▶ [Aim of the exercise]: Copy out, word for word, the lines from the start of the data below through the line containing "Definition set_reg_Overlay (o", and no others.

▶ [Record excerpts]:

(** ** Updates of a registration *)

Definition set_reg_Status (s : string) (r : ToolRegistration) : ToolRegistration :=
  mkReg (tr_Name r) (tr_Manifest r) (tr_Origin r) (tr_Config r) s (tr_RegisteredAt r)
    (tr_LastHealthCheck r) (tr_HealthFailures r) (tr_Overlay r) (tr_Enabled r).
Definition set_reg_Enabled (b : bool) (r : ToolRegistration) : ToolRegistration :=
  mkReg (tr_Name r) (tr_Manifest r) (tr_Origin r) (tr_Config r) (tr_Status r) (tr_RegisteredAt r)
    (tr_LastHealthCheck r) (tr_HealthFailures r) (tr_Overlay r) b.
Definition set_reg_Failures (n : Z) (r : ToolRegistration) : ToolRegistration :=
  mkReg (tr_Name r) (tr_Manifest r) (tr_Origin r) (tr_Config r) (tr_Status r) (tr_RegisteredAt r)
    (tr_LastHealthCheck r) n (tr_Overlay r) (tr_Enabled r).
Definition set_reg_Checked (t : Z) (r : ToolRegistration) : ToolRegistration :=
  mkReg (tr_Name r) (tr_Manifest r) (tr_Origin r) (tr_Config r) (tr_Status r) (tr_RegisteredAt r)
    t (tr_HealthFailures r) (tr_Overlay r) (tr_Enabled r).
Definition set_reg_Registered (t : Z) (r : ToolRegistration) : ToolRegistration :=
  mkReg (tr_Name r) (tr_Manifest r) (tr_Origin r) (tr_Config r) (tr_Status r) t
    (tr_LastHealthCheck r) (tr_HealthFailures r) (tr_Overlay r) (tr_Enabled r).
Definition set_reg_Overlay (o : option string) (r : ToolRegistration) : ToolRegistration :=
  mkReg (tr_Name r) (tr_Manifest r) (tr_Origin r) (tr_Config r) (tr_Status r) (tr_RegisteredAt r)
    (tr_LastHealthCheck r) (tr_HealthFailures r) o (tr_Enabled r).
Definition set_reg_Origin (o : string) (r : ToolRegistration) : ToolRegistration :=
  mkReg (tr_Name r) (tr_Manifest r) o (tr_Config r) (tr_Status r) (tr_RegisteredAt r)
    (tr_LastHealthCheck r) (tr_HealthFailures r) (tr_Overlay r) (tr_Enabled r).
Definition set_reg_Manifest (m : ToolManifest) (r : ToolRegistration) : ToolRegistration :=
  mkReg (tr_Name r) m (tr_Origin r) (tr_Config r) (tr_Status r) (tr_RegisteredAt r)
    (tr_LastHealthCheck r) (tr_HealthFailures r) (tr_Overlay r) (tr_Enabled r).

Definition set_tool_Name (name : string) (m : ToolManifest) : ToolManifest :=
  let t := mf_Tool m in
  mkManifest (mf_Schema m) (mf_ManifestVersion m)
    (mkTool name (tm_Version t) (tm_Description t) (tm_Author t) (tm_License t) (tm_Homepage t) (tm_Tags t))
    (mf_Transport m) (mf_Actions m) (mf_Config m) (mf_Health m).

(** ** Built-in tools *)

Definition field (ty : string) (required sensitive : bool) (description : string) : FieldSpec :=
  mkField ty required description VNil sensitive None ∅.

Definition builtin_manifest (name description : string) (actions : gmap string ActionSpec) (config : gmap string FieldSpec)
    : ToolManifest :=
  let m := NewManifest name in
  mkManifest (mf_Schema m) (mf_ManifestVersion m) (mkTool name "built-in" description "" "" "" []) NewNativeTransport
    actions config None.

Definition template_render_manifest : ToolManifest :=
  builtin_manifest "template_render" "Render a Go template string with provided variables."
    {[ "render" := mkAction "" "Render template content into a final string."
         {[ "template" := field TypeString true false "";
            "values" := field TypeObject false false "Optional object of template values." ]}
         {[ "rendered" := field TypeString false false "" ]} None true ]} ∅.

▶ [Solution for this problem]:
(** ** Updates of a registration *)

Definition set_reg_Status (s : string) (r : ToolRegistration) : ToolRegistration :=
  mkReg (tr_Name r) (tr_Manifest r) (tr_Origin r) (tr_Config r) s (tr_RegisteredAt r)
    (tr_LastHealthCheck r) (tr_HealthFailures r) (tr_Overlay r) (tr_Enabled r).
Definition set_reg_Enabled (b : bool) (r : ToolRegistration) : ToolRegistration :=
  mkReg (tr_Name r) (tr_Manifest r) (tr_Origin r) (tr_Config r) (tr_Status r) (tr_RegisteredAt r)
    (tr_LastHealthCheck r) (tr_HealthFailures r) (tr_Overlay r) b.
Definition set_reg_Failures (n : Z) (r : ToolRegistration) : ToolRegistration :=
  mkReg (tr_Name r) (tr_Manifest r) (tr_Origin r) (tr_Config r) (tr_Status r) (tr_RegisteredAt r)
    (tr_LastHealthCheck r) n (tr_Overlay r) (tr_Enabled r).
Definition set_reg_Checked (t : Z) (r : ToolRegistration) : ToolRegistration :=
  mkReg (tr_Name r) (tr_Manifest r) (tr_Origin r) (tr_Config r) (tr_Status r) (tr_RegisteredAt r)
    t (tr_HealthFailures r) (tr_Overlay r) (tr_Enabled r).
Definition set_reg_Registered (t : Z) (r : ToolRegistration) : ToolRegistration :=
  mkReg (tr_Name r) (tr_Manifest r) (tr_Origin r) (tr_Config r) (tr_Status r) t
    (tr_LastHealthCheck r) (tr_HealthFailures r) (tr_Overlay r) (tr_Enabled r).
Definition set_reg_Overlay (o : option string) (r : ToolRegistration) : ToolRegistration :=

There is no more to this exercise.